I've written this small document in an attempt to ease the transition from TELNET and FTP to SSH and SCP.
Steve Zinck (sz@mathstat.dal.ca)
03/25/02

Some background information

Telnet has been the standard protocol for logging into Unix systems for many years now, however due to limitations with its design, namely the fact that it passes everything over the network in plain readable text, together with the exponential growth of the Internet, it is no longer desirable to use Telnet. SSH (Secure SHell) has been developed with security and encryption in mind, and is here to replace Telnet.

Like Telnet, FTP has been around since the development of the TCP/IP Protocol Suite (the communication language that powers the Internet), and also passes all information in plain text. SCP is now available to replace it.

This means that when you log into a remote Unix system via either TELNET or FTP, you can be subject to 'hackers' watching your every move. (Of course, this DOES NOT mean that this has been occuring when you are logging into the network here at Dalhousie, however it IS technically possible)

The SSH and SCP protocols were developed in an attempt to replace the aging and insecure protocols TELNET and FTP respectively. If you use SSH and SCP to log into your Unix account, everything you send across the network - passwords, email you type, etc. - will be encrypted so that hackers will not be able to view your keystrokes.
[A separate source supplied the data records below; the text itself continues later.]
(** A worker that lost its run cannot dispatch: unless the fence it calls
under is the run's current one and still live, the call fails as fenced
out, whatever it asks for, and nothing is read or written. *)
Theorem fenced_out_call_rejected d f run call operationID args s :
leases_ok s -> dp_fence d = Some f -> fence_run_id f <> "" -> fence_owner f <> "" -> valid_time (Clock_Now (dp_clock d) s) ->
(forall lease e, run_leases s !! fence_run_id f = Some lease -> ls_owner lease = fence_owner f -> ls_fence lease = fence_token f ->
 ls_expires_at lease = CoordinationTime e -> valid_time e -> e <= Clock_Now (dp_clock d) s) ->
exists e, Invoke d run call operationID args s = (Err e, s) /\ is_fenced e = true.
Proof. apply lost_lease_rejected. Qed.

(** *** Validation *)

(** A value of a declared type. *)
Definition fits (typ : string) (v : goval) : Prop :=
(typ = "string" -> exists s, v = VString s /\ s <> "") /\
(typ = "integer" -> (exists z, v = VInt z) \/ (exists lit, v = VNumber lit) \/ exists f, v = VFloat f /\ float_is_int f = true).

Lemma valid_value_fits typ v : valid_value typ v = true <-> fits typ v.
Proof.
unfold valid_value, fits. destruct (str_eqb typ "string") eqn:Hs; bool_inv.
{ subst. split.
- destruct v; try done. intros Hne. bool_inv. split; [by eauto|done].
- intros [Hv _]. destruct (Hv eq_refl) as (s & -> & Hne). by apply negb_true_iff, str_eqb_false. }
destruct (str_eqb typ "integer") eqn:Hi; bool_inv.
{ subst. split.
- destruct v; try done; intros; (split; [done|]); eauto 6.
- intros [_ Hv]. by destruct (Hv eq_refl) as [[z ->]|[[lit ->]|(f & -> & Hf)]]. }
split; [|done]. by split.
Qed.

Lemma argument_problem_None op args name :
argument_problem op args name = None <-> exists typ, alookup (op_properties op) name = Some typ /\ fits typ (arg args name).
Proof.
unfold argument_problem. destruct (alookup (op_properties op) name) as [typ|]; [|naive_solver].
split.
- destruct (valid_value typ _) eqn:Hv; [|done]. intros _. exists typ. split; [done|by apply valid_value_fits].
- intros (t & [= <-] & Ht%valid_value_fits). by rewrite Ht.
Qed.

Lemma omap_nil_iff {A B} (f : A -> option B) l : head (omap f l) = None <-> forall x, x ∈ l -> f x = None.
Proof.
induction l as [|x l IH]; cbn; [split; [intros _ x Hx; by apply elem_of_nil in Hx|done]|].
destruct (f x) as [y|] eqn:Hf; cbn.
- split; [done|]. intros Hall. specialize (Hall x (list_elem_of_here _ _)). congruence.
- rewrite IH. split; [|intros Hall y Hy; apply Hall; by right]. by intros Hall y [->|Hy]%elem_of_cons; [|apply Hall].
Qed.

Lemma sort_strings_elem l x : x ∈ sort_strings l <-> x ∈ l.
Proof. unfold sort_strings. by rewrite merge_sort_Permutation. Qed.

(** C12. Schema validation is exact: a call passes exactly when every required
name is present and every argument is declared and fits its type (a
nonempty string, or an integer in any of its Go forms); otherwise the
answer is 400 and does not depend on the order of the argument map. *)
Theorem validate_exact op args :
((validate op args).1 = 0 <->
 (forall n, n ∈ op_required op -> n ∈ map fst args) /\
 (forall n, n ∈ map fst args -> exists typ, alookup (op_properties op) n = Some typ /\ fits typ (arg args n))) /\
((validate op args).1 = 0 \/ (validate op args).1 = 400) /\
(forall args', NoDup (map fst args) -> args' ≡ₚ args -> validate op args' = validate op args).
Proof.
split; [|split].
- unfold validate. destruct (List.find _ (op_required op)) as [n|] eqn:Hreq; cbn.
+ apply find_some in Hreq as [Hin Hn]. split; [done|]. intros [Hall _]. bool_inv.
specialize (Hall n (proj2 (list_elem_of_In _ _) Hin)). apply contains_spec in Hall. congruence.
+ assert (forall n, n ∈ op_required op -> n ∈ map fst args) as Hall.
{ intros n Hn. apply contains_spec. pose proof (find_none _ _ Hreq n (proj1 (list_elem_of_In _ _) Hn)) as Hc. by apply negb_false_iff in Hc. }
assert (head (omap (argument_problem op args) (sort_strings (map fst args))) = None <->
forall n, n ∈ map fst args -> exists typ, alookup (op_properties op) n = Some typ /\ fits typ (arg args n)) as Hh.
{ rewrite omap_nil_iff. setoid_rewrite sort_strings_elem. by setoid_rewrite argument_problem_None. }
destruct (head _); cbn; [split; [done|]|by split; [split; [|apply Hh]|]]. intros [_ Hfit]. by apply Hh in Hfit.
- unfold validate. repeat case_match; cbn; tauto.
- intros args' Hnd Hp. unfold validate.
assert (forall n, arg args' n = arg args n) as Harg.
{ intros n. unfold arg. f_equal. symmetry. apply alookup_permutation; [done|by symmetry]. }
assert (map fst args' ≡ₚ map fst args) as Hpm by (by apply Permutation_map).
assert (forall n, contains (map fst args') n = contains (map fst args) n) as Hcon.
{ intros n. apply eq_true_iff_eq. by rewrite !contains_spec, Hpm. }
assert (forall n, argument_problem op args' n = argument_problem op args n) as Hpr.
{ intros n. unfold argument_problem. by rewrite Harg. }
rewrite (sort_strings_permutation _ _ Hpm).
assert (List.find (fun n => negb (contains (map fst args') n)) (op_required op) =
List.find (fun n => negb (contains (map fst args) n)) (op_required op)) as ->.
{ induction (op_required op) as [|n l IH]; cbn; [done|]. rewrite (Hcon n). by destruct (contains (map fst args) n). }
assert (omap (argument_problem op args') (sort_strings (map fst args)) = omap (argument_problem op args) (sort_strings (map fst args))) as ->;
[|done].
apply list_omap_ext. by apply Forall_Forall2_diag, Forall_true.
Qed.
End Theorems.

(** ** An example: one refund, plain and behind a timeout *)
Module DispatchDemo.
Definition refund_op : Operation :=
MkOperation "createRefund" "" "POST" "/refunds" "billing.createRefund" ["charge_id"; "amount_cents"; "reason"]
[("charge_id", "string"); ("amount_cents", "integer"); ("reason", "string")].
Definition dispatcher (fence : option Fence) : Dispatcher := MkDispatcher (MkManifest "" [refund_op] None) None fence None None.
Definition db : DB :=
set_runs (insert "R-1" (MkRun "W-1" "billing" "scripted" "" "task" "running" 1 "[]" "" 0 "")) Billing.demo.
Definition slow_rule : Chaos.Rule := Chaos.MkRule "slow" "timeout_after_commit" ["createRefund"] 0 1 0 0 "" None.
Definition slow_text : string := default "" (Chaos.CanonicalJSON (Chaos.MkChaos 1 [slow_rule])).
Definition slow_db : DB := set_run_chaos (insert "R-1" (MkPolicy slow_text (digest_hex slow_text))) db.
Definition call (args : list (string * goval)) (s : DB) : res err Result * DB :=
Invoke (dispatcher None) "R-1" "call-1" "createRefund" args s.
Lemma sound f : sound_dispatcher (dispatcher f).
Proof. by apply builtin_sound. Qed.
Lemma ok s args : is_ok (call args s).1 = true -> exists res s', call args s = (Ok res, s').
Proof. destruct (call args s) as [[res|e] s']; [by eauto|done]. Qed.
Lemma refund_ok : is_ok (call (Billing.demo_args 300) db).1 = true.
Proof. vm_compute. reflexivity. Qed.
Lemma slow_ok : is_ok (call (Billing.demo_args 300) slow_db).1 = true.
Proof. vm_compute. reflexivity. Qed.
Lemma refused_ok : is_ok (call [] db).1 = true.
Proof. vm_compute. reflexivity. Qed.
Lemma leases_empty : leases_ok db.
Proof. intros r row Hr. change ((∅ : gmap string LeaseRow) !! r = Some row) in Hr. by rewrite lookup_empty in Hr. Qed.
End DispatchDemo.

Lemma tool_call_atomic_witness :
  exists res s', DispatchDemo.call (Billing.demo_args 300) DispatchDemo.db = (Ok res, s') /\
    (s' = DispatchDemo.db \/ saved s' "R-1" "call-1" "createRefund" (Billing.demo_args 300) res).
Proof.
  destruct (DispatchDemo.ok _ _ DispatchDemo.refund_ok) as (res & s' & Hc). exists res, s'. split; [exact Hc|].
  destruct (tool_call_atomic (DispatchDemo.dispatcher None) "R-1" "call-1" "createRefund" (Billing.demo_args 300) DispatchDemo.db _ _ Hc)
    as [Hs|(r & _ & Hs & [Ho|(e & Ho & _)])]; [left; exact Hs| |discriminate Ho].
  right. injection Ho as ->. exact Hs.
Defined.

Lemma tool_call_recorded_witness :
  exists res s', DispatchDemo.call (Billing.demo_args 300) DispatchDemo.db = (Ok res, s') /\
    saved s' "R-1" "call-1" "createRefund" (Billing.demo_args 300) res.
Proof.
  destruct (DispatchDemo.ok _ _ DispatchDemo.refund_ok) as (res & s' & Hc). exists res, s'. split; [exact Hc|].
  exact (proj1 (tool_call_recorded (DispatchDemo.dispatcher None) "R-1" "call-1" "createRefund" (Billing.demo_args 300) DispatchDemo.db
    res s' (DispatchDemo.sound None) (lookup_empty _) Hc)).
Defined.

Lemma no_unrecorded_effect_witness :
  exists res s' e, DispatchDemo.call (Billing.demo_args 300) DispatchDemo.db = (Ok res, s') /\ e ∈ Events "R-1" s' /\ is_mutation e = true.
Proof.
  destruct (DispatchDemo.ok _ _ DispatchDemo.refund_ok) as (res & s' & Hc).
  destruct (no_unrecorded_effect (DispatchDemo.dispatcher None) "R-1" "call-1" "createRefund" (Billing.demo_args 300) DispatchDemo.db
    _ _ (DispatchDemo.sound None) Hc) as [Hsame|(pre & e & post & Hev & Ht)].
  - exfalso. assert (chg_refunded_cents <$> charges s' !! ("W-1", "CH-1") = Some 300) as Hp.
    { transitivity (chg_refunded_cents <$> charges (DispatchDemo.call (Billing.demo_args 300) DispatchDemo.db).2 !! ("W-1", "CH-1"));
        [rewrite Hc; reflexivity|vm_compute; reflexivity]. }
    apply (f_equal (fun t => t.1.1.1.1.1.1)) in Hsame. cbn in Hsame. rewrite Hsame in Hp. vm_compute in Hp. discriminate Hp.
  - exists res, s', e. split; [exact Hc|]. split; [rewrite Hev; apply elem_of_app; right; apply elem_of_app; right; left|].
    unfold is_mutation. destruct Ht as [-> | ->]; reflexivity.
Defined.

Lemma refused_call_no_effect_witness :
  exists res s', DispatchDemo.call [] DispatchDemo.db = (Ok res, s') /\ effect_tables s' = effect_tables DispatchDemo.db.
Proof.
  destruct (DispatchDemo.ok _ _ DispatchDemo.refused_ok) as (res & s' & Hc). exists res, s'. split; [exact Hc|].
  refine (proj2 (refused_call_no_effect (DispatchDemo.dispatcher None) "R-1" "call-1" "createRefund" [] DispatchDemo.db res s'
    DispatchDemo.refund_op _ (lookup_empty _) eq_refl eq_refl Hc _)). left. vm_compute. discriminate.
Defined.

Lemma hidden_outcome_is_committed_witness :
  exists res s', DispatchDemo.call (Billing.demo_args 300) DispatchDemo.slow_db = (Ok res, s') /\ res = MkResult 0 timeout_body /\
    exists e, e ∈ Events "R-1" s' /\ e_type e = "state.mutation".
Proof.
  destruct (DispatchDemo.ok _ _ DispatchDemo.slow_ok) as (res & s' & Hc). exists res, s'. split; [exact Hc|].
  assert (hid_status <$> chaos_hidden_outcomes s' !! ("R-1", "call-1") = Some 201 /\ result_status res = 0) as [Hh Hst].
  { split.
    - transitivity (hid_status <$> chaos_hidden_outcomes (DispatchDemo.call (Billing.demo_args 300) DispatchDemo.slow_db).2 !! ("R-1", "call-1"));
        [rewrite Hc; reflexivity|vm_compute; reflexivity].
    - transitivity (match (DispatchDemo.call (Billing.demo_args 300) DispatchDemo.slow_db).1 with Ok r => result_status r | Err _ => 1 end);
        [rewrite Hc; reflexivity|vm_compute; reflexivity]. }
  destruct (chaos_hidden_outcomes s' !! ("R-1", "call-1")) as [h|] eqn:Hrow; [|discriminate Hh]. injection Hh as Hh.
  destruct (hidden_outcome_is_committed (DispatchDemo.dispatcher None) "R-1" "call-1" "createRefund" (Billing.demo_args 300) DispatchDemo.slow_db
    res s' h (DispatchDemo.sound None) (lookup_empty _) (lookup_empty _) Hc Hrow) as [(Hr & _ & He)|He]; [split; [exact Hr|exact He]|].
  exfalso. rewrite Hst, Hh in He. discriminate He.
Defined.
Lemma execution_terminates_witness :
  exists fuel out x', forall fuel', (fuel <= fuel')%nat ->
    Execute RunnerDemo.still RunnerDemo.text_of RunnerDemo.runner fuel' "R-1" 4 RunnerDemo.start = Some (out, x').
Proof.
  exact (execution_terminates RunnerDemo.still RunnerDemo.text_of RunnerDemo.runner "R-1" 4 RunnerDemo.start (DispatchDemo.sound None)
    RunnerDemo.undisturbed RunnerDemo.plain RunnerDemo.answered).
Defined.

Lemma execution_refines_system_witness :
  exists out x', RunnerDemo.run 4 = Some (out, x') /\ sys_steps SystemDemo.db (ex_db x').
Proof.
  pose proof RunnerDemo.completes as Hc. destruct (RunnerDemo.run 4) as [[out x']|] eqn:Hr; [|destruct Hc]. clear Hc.
  exists out, x'. split; [reflexivity|].
  apply (execution_refines_system RunnerDemo.still RunnerDemo.text_of RunnerDemo.runner 4 "R-1" 4 RunnerDemo.start out x').
  - intros n s _. apply rtc_refl.
  - intros s Hs. exact Hs.
  - intros s Hs. exact Hs.
  - exact (DispatchDemo.sound None).
  - vm_compute. split; [discriminate|reflexivity].
  - exact Hr.
Defined.

Lemma provider_calls_bounded_witness :
  exists out x', RunnerDemo.run 4 = Some (out, x') /\ 0 <= Z.of_nat (ex_calls x') <= 0 + 2 * 4.
Proof.
  pose proof RunnerDemo.completes as Hc. destruct (RunnerDemo.run 4) as [[out x']|] eqn:Hr; [|destruct Hc]. clear Hc.
  exists out, x'. split; [reflexivity|]. change 0 with (Z.of_nat (ex_calls RunnerDemo.start)). unfold RunnerDemo.run in Hr.
  apply (provider_calls_bounded RunnerDemo.still RunnerDemo.text_of RunnerDemo.runner 4 "R-1" 4 RunnerDemo.start out x'); [lia|exact Hr].
Defined.

Lemma validateCalls_exact_witness :
  validateCalls RunnerDemo.runner [] (RunnerDemo.turn [RunnerDemo.call] "") = Ok tt /\
  NoDup (map tc_id (all_calls ([] ++ [RunnerDemo.turn [RunnerDemo.call] ""]))).
Proof.
  destruct (validateCalls_exact RunnerDemo.runner [] (RunnerDemo.turn [RunnerDemo.call] "")) as [_ H].
  split; [vm_compute; reflexivity|]. apply H; [constructor|vm_compute; reflexivity].
Defined.

Lemma model_request_resumed_witness :
  exists x1, startModelCall RunnerDemo.still RunnerDemo.runner "R-1" (VMap [("task", VString "t")]) RunnerDemo.start = (Ok tt, x1) /\
    exists x3, startModelCall RunnerDemo.still RunnerDemo.runner "R-1" (VMap [("task", VString "t")]) x1 = (Ok tt, x3) /\ ex_db x3 = ex_db x1.
Proof.
  destruct (startModelCall RunnerDemo.still RunnerDemo.runner "R-1" (VMap [("task", VString "t")]) RunnerDemo.start) as [[[]|e] x1] eqn:Hs.
  - exists x1. split; [reflexivity|].
    assert (exists encoded, marshal (VMap [("task", VString "t")]) = Some encoded /\ is_Some (unmarshal encoded)) as (encoded & Hm & Hu)
      by (eexists; split; [vm_compute; reflexivity|vm_compute; eexists; reflexivity]).
    destruct (model_request_resumed RunnerDemo.runner "R-1" _ encoded RunnerDemo.start x1 Hm Hu Hs) as (_ & Hagain & _).
    exact (Hagain RunnerDemo.runner x1 eq_refl).
  - exfalso. revert Hs. vm_compute. discriminate.
Defined.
This is all done transparently to the user; nothing will look any different, you are just helping ensure the privacy and integrity of your data.

For this reason, we are STRONGLY ENCOURAGING all users to stop using TELNET and FTP in favor of SSH and SCP.

For more information on using and installing a Windows SSH client, click here.

For more information on using and installing a Windows SCP client, click here.

For more information on passwordless logins with SSH and SCP, click here.

For more information on using SSH and SCP on Unix systems, click here.

(note: ssh and scp are actually drop-in replacements for the r* services such as rlogin and rcp, however 95% of users here use Telnet and FTP, so thats why this document is speaking of telnet and ftp and not rlogin and rcp - they all provide essentially the same service, without the layer of encryption that the SSH suite provides).